▶ _What to produce_
All that is needed is every line of the listing below that has "Require".

Records to use below:

(* ===== verification/TableUrl.v ===== *)
(** * Tables whose state is in the address

    [hooks/use-table-url-state.ts] keeps the page, the size of a page, the column filters
    and the search text of a table in the search parameters of the address;
    [components/data-table/toolbar.tsx] resets them; the tables of users and of channels
    ([features/users/components/users-table.tsx],
    [features/channels/components/channels-table.tsx]) add effects of their own.  The
    router is third-party code: [navigate] applies a function to the latest search
    parameters, and some time later the hook is rendered with them.  It hands over the same
    object when nothing in it has changed.  A search parameter that is [undefined] and one
    that is absent are read alike. *)

From S2P Require Import Prelude Json.
From stdpp Require Import options.

(** ** Search parameters

    The numbers are the page numbers and sizes, which are integers; [POther] stands for
    every other JSON value. *)

Inductive param :=
  | PNum (n : Z)
  | PStr (s : jstr)
  | PArr (l : list json)
  | POther (v : json).

Abbreviation SearchRecord := (list (jstr * option param)).

Definition sget (k : jstr) (s : SearchRecord) : option param :=
  match obj_get k s with Some v => v | None => None end.

#[export] Instance number_eq_dec : EqDecision Number.number.
Proof. solve_decision. Defined.
Fixpoint json_eq (a b : json) : {a = b} + {a <> b}.
Proof.
  destruct a as [|x|x|x|l|o], b as [|y|y|y|l'|o']; try (by right); try (by left).
  - destruct (Bool.bool_dec x y); [left|right]; congruence.
  - destruct (number_eq_dec x y); [left|right]; congruence.
  - destruct (List.list_eq_dec N.eq_dec x y); [left|right]; congruence.
  - destruct (List.list_eq_dec json_eq l l'); [left|right]; congruence.
  - assert (forall p q : jstr * json, {p = q} + {p <> q}) as D.
    { intros [k v] [k' v']. destruct (List.list_eq_dec N.eq_dec k k'); [|right; congruence].
      destruct (json_eq v v'); [left|right]; congruence. }
    destruct (List.list_eq_dec D o o'); [left|right]; congruence.
Defined.
#[export] Instance json_eq_dec : EqDecision json := json_eq.
#[export] Instance param_eq_dec : EqDecision param.
Proof. solve_decision. Defined.

(** The same parameters, in whatever order. *)
Definition same_search (s t : SearchRecord) : bool :=
  forallb (fun k => bool_decide (sget k s = sget k t)) (map fst s ++ map fst t).

Record ColumnFilter := { id : jstr; value : option param }.
Record PaginationState := { pageIndex : Z; pageSize : Z }.

Record ColumnFilterConfig := {
  columnId : jstr;
  searchKey : jstr;
  is_string : bool;
  cfg_serialize : option (option param -> option param);
  cfg_deserialize : option (option param -> option param);
}.

Record PaginationConfig := {
  cfg_pageKey : option jstr; cfg_pageSizeKey : option jstr;
  cfg_defaultPage : option Z; cfg_defaultPageSize : option Z;
}.

Record GlobalFilterConfig := {
  cfg_enabled : option bool; cfg_key : option jstr; cfg_trim : option bool;
}.

Record UseTableUrlStateParams := {
  paginationCfg : PaginationConfig;
  globalFilterCfg : GlobalFilterConfig;
  columnFiltersCfg : list ColumnFilterConfig;
}.

Definition orElse {A} (o : option A) (d : A) : A := match o with Some a => a | None => d end.

Inductive ResetTo := ToFirst | ToLast.

(** ** The hook *)

(** What the hook holds between two renders: the parameters it was rendered with, its
    two states, and the latest parameters of the router, which the next navigation
    starts from. *)
Record Table := {
  url : SearchRecord;
  seen : SearchRecord;
  columnFilters : list ColumnFilter;
  globalFilter : option jstr;
}.

Section Hook.
  Context (params : UseTableUrlStateParams).

Definition pageKey : jstr := orElse (cfg_pageKey (paginationCfg params)) "page".
Definition pageSizeKey : jstr := orElse (cfg_pageSizeKey (paginationCfg params)) "pageSize".
Definition defaultPage : Z := orElse (cfg_defaultPage (paginationCfg params)) 1%Z.
Definition defaultPageSize : Z := orElse (cfg_defaultPageSize (paginationCfg params)) 20%Z.
Definition globalFilterKey : jstr := orElse (cfg_key (globalFilterCfg params)) "filter".
Definition globalFilterEnabled : bool := orElse (cfg_enabled (globalFilterCfg params)) true.
Definition trimGlobal : bool := orElse (cfg_trim (globalFilterCfg params)) true.

Definition serialize (cfg : ColumnFilterConfig) : option param -> option param :=
  orElse (cfg_serialize cfg) (fun v => v).
Definition deserialize (cfg : ColumnFilterConfig) : option param -> option param :=
  orElse (cfg_deserialize cfg) (fun v => v).

(** A filter that is worth keeping: a text that is not blank, an array that is not
    empty. *)
Definition usable (cfg : ColumnFilterConfig) (v : option param) : bool :=
  match v with
  | Some (PStr s) => is_string cfg && truthy (trim s)
  | Some (PArr l) => negb (is_string cfg) && match l with [] => false | _ => true end
  | _ => false
  end.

End of Records to use.

▶ _Result_
From S2P Require Import Prelude Json.
From stdpp Require Import options.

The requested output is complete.